***** The data *****
Lemma matchstar_spec here c text : matchstar here c text = true ↔ ∃ v rest, text = v ++ rest ∧ Forall (char_ok c) v ∧ here rest = true.
Proof.
  induction text as [|t text IH]; cbn [matchstar]; rewrite orb_true_iff.
  - split; [intros [H|H]; [by exists [], []|done]|]. intros (v & rest & E & _ & H). symmetry in E. apply app_nil in E as [-> ->]. by left.
  - split.
    + intros [H|H]; [by exists [], (t :: text)|]. destruct ((t =? c) || (c =? DOT)) eqn:Ec; [|done]. apply IH in H as (v & rest & -> & Hv & H).
      exists (t :: v), rest. split_and!; try done. constructor; [|done]. apply orb_prop in Ec as [E%Z.eqb_eq|E%Z.eqb_eq]; [by right|by left].
    + intros ([|t' v] & rest & E & Hv & H); [left; cbn in E; by subst|right]. injection E as -> ->. apply Forall_cons in Hv as [Hc Hv].
      assert ((t' =? c) || (c =? DOT) = true) as -> by (apply orb_true_iff; rewrite !Z.eqb_eq; destruct Hc as [->| ->]; auto). apply IH. by exists v, rest.
Qed.
Lemma char_ok_iff c t : (c =? DOT) || (c =? t) = true ↔ char_ok c t.
Proof. unfold char_ok. rewrite orb_true_iff, !Z.eqb_eq. done. Qed.
Lemma prefix_one c re text : (let '(l, e) := items re in ∃ w rest, text = w ++ rest ∧ denotes (One c :: l) w ∧ (e = true → rest = [])) ↔
  match text with t :: text => char_ok c t ∧ prefix_match re text | [] => False end.
Proof.
  unfold prefix_match. destruct (items re) as [l e]. split.
  - intros (w & rest & -> & Hd & He). inversion Hd; subst. split; [done|]. by exists w0, rest.
  - destruct text as [|t text]; [done|]. intros (Hc & w & rest & -> & Hd & He). exists (t :: w), rest. split_and!; try done. by constructor.
Qed.
(** The pattern is consumed an item at a time: induction on its length. *)
Lemma matchhere_spec re text : matchhere re text = true ↔ prefix_match re text.
Proof.
  remember (length re) as n eqn:En. revert re text En. induction (lt_wf n) as [n _ IH]. intros re text ->. destruct re as [|c [|s re]].
  - split; [intros _; exists [], text; split_and!; [done|constructor|done]|done].
  - cbn [matchhere]. unfold prefix_match. cbn [items]. destruct (c =? DOLLAR).
    + split; [destruct text; [intros _; exists [], []; split_and!; try done; constructor|done]|]. intros (w & rest & -> & Hd & He). inversion Hd; subst. by rewrite (He eq_refl).
    + pose proof (prefix_one c [] text) as Hp. cbn [items] in Hp. rewrite Hp. destruct text as [|t text]; [done|]. rewrite <- char_ok_iff. destruct (_ || _); [|split; [done|by intros [? _]]].
      split; [|done]. intros _. split; [done|]. exists [], text. split_and!; try done. constructor.
  - cbn [matchhere]. unfold prefix_match. change (items (c :: s :: re)) with (if s =? STAR then let '(l, e) := items re in (Many c :: l, e) else let '(l, e) := items (s :: re) in (One c :: l, e)).
    destruct (s =? STAR).
    + rewrite matchstar_spec. pose proof (λ t, IH (length re) ltac:(cbn; lia) re t eq_refl) as IHr. unfold prefix_match in IHr. destruct (items re) as [l e]. split.
      * intros (v & rest & -> & Hv & Hm). apply IHr in Hm as (w & rest' & -> & Hd & He). exists (v ++ w), rest'. split_and!; [by rewrite app_assoc|by constructor|done].
      * intros (w & rest & -> & Hd & He). inversion Hd as [| |? ? v w' Hv Hd']; subst. exists v, (w' ++ rest). split_and!; [by rewrite app_assoc|done|]. apply IHr. by exists w', rest.
    + pose proof (prefix_one c (s :: re) text) as Hp. destruct (items (s :: re)) as [l e] eqn:Ei. rewrite Hp. destruct text as [|t text]; [done|].
      rewrite <- char_ok_iff, <- (IH (length (s :: re)) ltac:(cbn; lia) (s :: re) text eq_refl). destruct (_ || _); [tauto|]. split; [done|by intros [? _]].
Qed.
Lemma match_from_spec re text : match_from re text = true ↔ ∃ skipped rest, text = skipped ++ rest ∧ prefix_match re rest.
Proof.
  induction text as [|t text IH]; cbn [match_from]; rewrite orb_true_iff, matchhere_spec.
  - split; [intros [H|H]; [by exists [], []|done]|]. intros (v & rest & E & H). symmetry in E. apply app_nil in E as [-> ->]. by left.
  - rewrite IH. split.
    + intros [H|(v & rest & -> & H)]; [by exists [], (t :: text)|by exists (t :: v), rest].
    + intros ([|t' v] & rest & E & H); [left; cbn in E; by subst|right]. injection E as -> ->. by exists v, rest.
Qed.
*****
» **What the task requires**
The response has to match the data exactly, line for line.

» **Solved exercise**
Lemma matchstar_spec here c text : matchstar here c text = true ↔ ∃ v rest, text = v ++ rest ∧ Forall (char_ok c) v ∧ here rest = true.
Proof.
  induction text as [|t text IH]; cbn [matchstar]; rewrite orb_true_iff.
  - split; [intros [H|H]; [by exists [], []|done]|]. intros (v & rest & E & _ & H). symmetry in E. apply app_nil in E as [-> ->]. by left.
  - split.
    + intros [H|H]; [by exists [], (t :: text)|]. destruct ((t =? c) || (c =? DOT)) eqn:Ec; [|done]. apply IH in H as (v & rest & -> & Hv & H).
      exists (t :: v), rest. split_and!; try done. constructor; [|done]. apply orb_prop in Ec as [E%Z.eqb_eq|E%Z.eqb_eq]; [by right|by left].
    + intros ([|t' v] & rest & E & Hv & H); [left; cbn in E; by subst|right]. injection E as -> ->. apply Forall_cons in Hv as [Hc Hv].
      assert ((t' =? c) || (c =? DOT) = true) as -> by (apply orb_true_iff; rewrite !Z.eqb_eq; destruct Hc as [->| ->]; auto). apply IH. by exists v, rest.
Qed.
Lemma char_ok_iff c t : (c =? DOT) || (c =? t) = true ↔ char_ok c t.
Proof. unfold char_ok. rewrite orb_true_iff, !Z.eqb_eq. done. Qed.
Lemma prefix_one c re text : (let '(l, e) := items re in ∃ w rest, text = w ++ rest ∧ denotes (One c :: l) w ∧ (e = true → rest = [])) ↔
  match text with t :: text => char_ok c t ∧ prefix_match re text | [] => False end.
Proof.
  unfold prefix_match. destruct (items re) as [l e]. split.
  - intros (w & rest & -> & Hd & He). inversion Hd; subst. split; [done|]. by exists w0, rest.
  - destruct text as [|t text]; [done|]. intros (Hc & w & rest & -> & Hd & He). exists (t :: w), rest. split_and!; try done. by constructor.
Qed.
(** The pattern is consumed an item at a time: induction on its length. *)
Lemma matchhere_spec re text : matchhere re text = true ↔ prefix_match re text.
Proof.
  remember (length re) as n eqn:En. revert re text En. induction (lt_wf n) as [n _ IH]. intros re text ->. destruct re as [|c [|s re]].
  - split; [intros _; exists [], text; split_and!; [done|constructor|done]|done].
  - cbn [matchhere]. unfold prefix_match. cbn [items]. destruct (c =? DOLLAR).
    + split; [destruct text; [intros _; exists [], []; split_and!; try done; constructor|done]|]. intros (w & rest & -> & Hd & He). inversion Hd; subst. by rewrite (He eq_refl).
    + pose proof (prefix_one c [] text) as Hp. cbn [items] in Hp. rewrite Hp. destruct text as [|t text]; [done|]. rewrite <- char_ok_iff. destruct (_ || _); [|split; [done|by intros [? _]]].
      split; [|done]. intros _. split; [done|]. exists [], text. split_and!; try done. constructor.
  - cbn [matchhere]. unfold prefix_match. change (items (c :: s :: re)) with (if s =? STAR then let '(l, e) := items re in (Many c :: l, e) else let '(l, e) := items (s :: re) in (One c :: l, e)).
    destruct (s =? STAR).
    + rewrite matchstar_spec. pose proof (λ t, IH (length re) ltac:(cbn; lia) re t eq_refl) as IHr. unfold prefix_match in IHr. destruct (items re) as [l e]. split.
      * intros (v & rest & -> & Hv & Hm). apply IHr in Hm as (w & rest' & -> & Hd & He). exists (v ++ w), rest'. split_and!; [by rewrite app_assoc|by constructor|done].
      * intros (w & rest & -> & Hd & He). inversion Hd as [| |? ? v w' Hv Hd']; subst. exists v, (w' ++ rest). split_and!; [by rewrite app_assoc|done|]. apply IHr. by exists w', rest.
    + pose proof (prefix_one c (s :: re) text) as Hp. destruct (items (s :: re)) as [l e] eqn:Ei. rewrite Hp. destruct text as [|t text]; [done|].
      rewrite <- char_ok_iff, <- (IH (length (s :: re)) ltac:(cbn; lia) (s :: re) text eq_refl). destruct (_ || _); [tauto|]. split; [done|by intros [? _]].
Qed.
Lemma match_from_spec re text : match_from re text = true ↔ ∃ skipped rest, text = skipped ++ rest ∧ prefix_match re rest.
Proof.
  induction text as [|t text IH]; cbn [match_from]; rewrite orb_true_iff, matchhere_spec.
  - split; [intros [H|H]; [by exists [], []|done]|]. intros (v & rest & E & H). symmetry in E. apply app_nil in E as [-> ->]. by left.
  - rewrite IH. split.
    + intros [H|(v & rest & -> & H)]; [by exists [], (t :: text)|by exists (t :: v), rest].
    + intros ([|t' v] & rest & E & H); [left; cbn in E; by subst|right]. injection E as -> ->. by exists v, rest.
Qed.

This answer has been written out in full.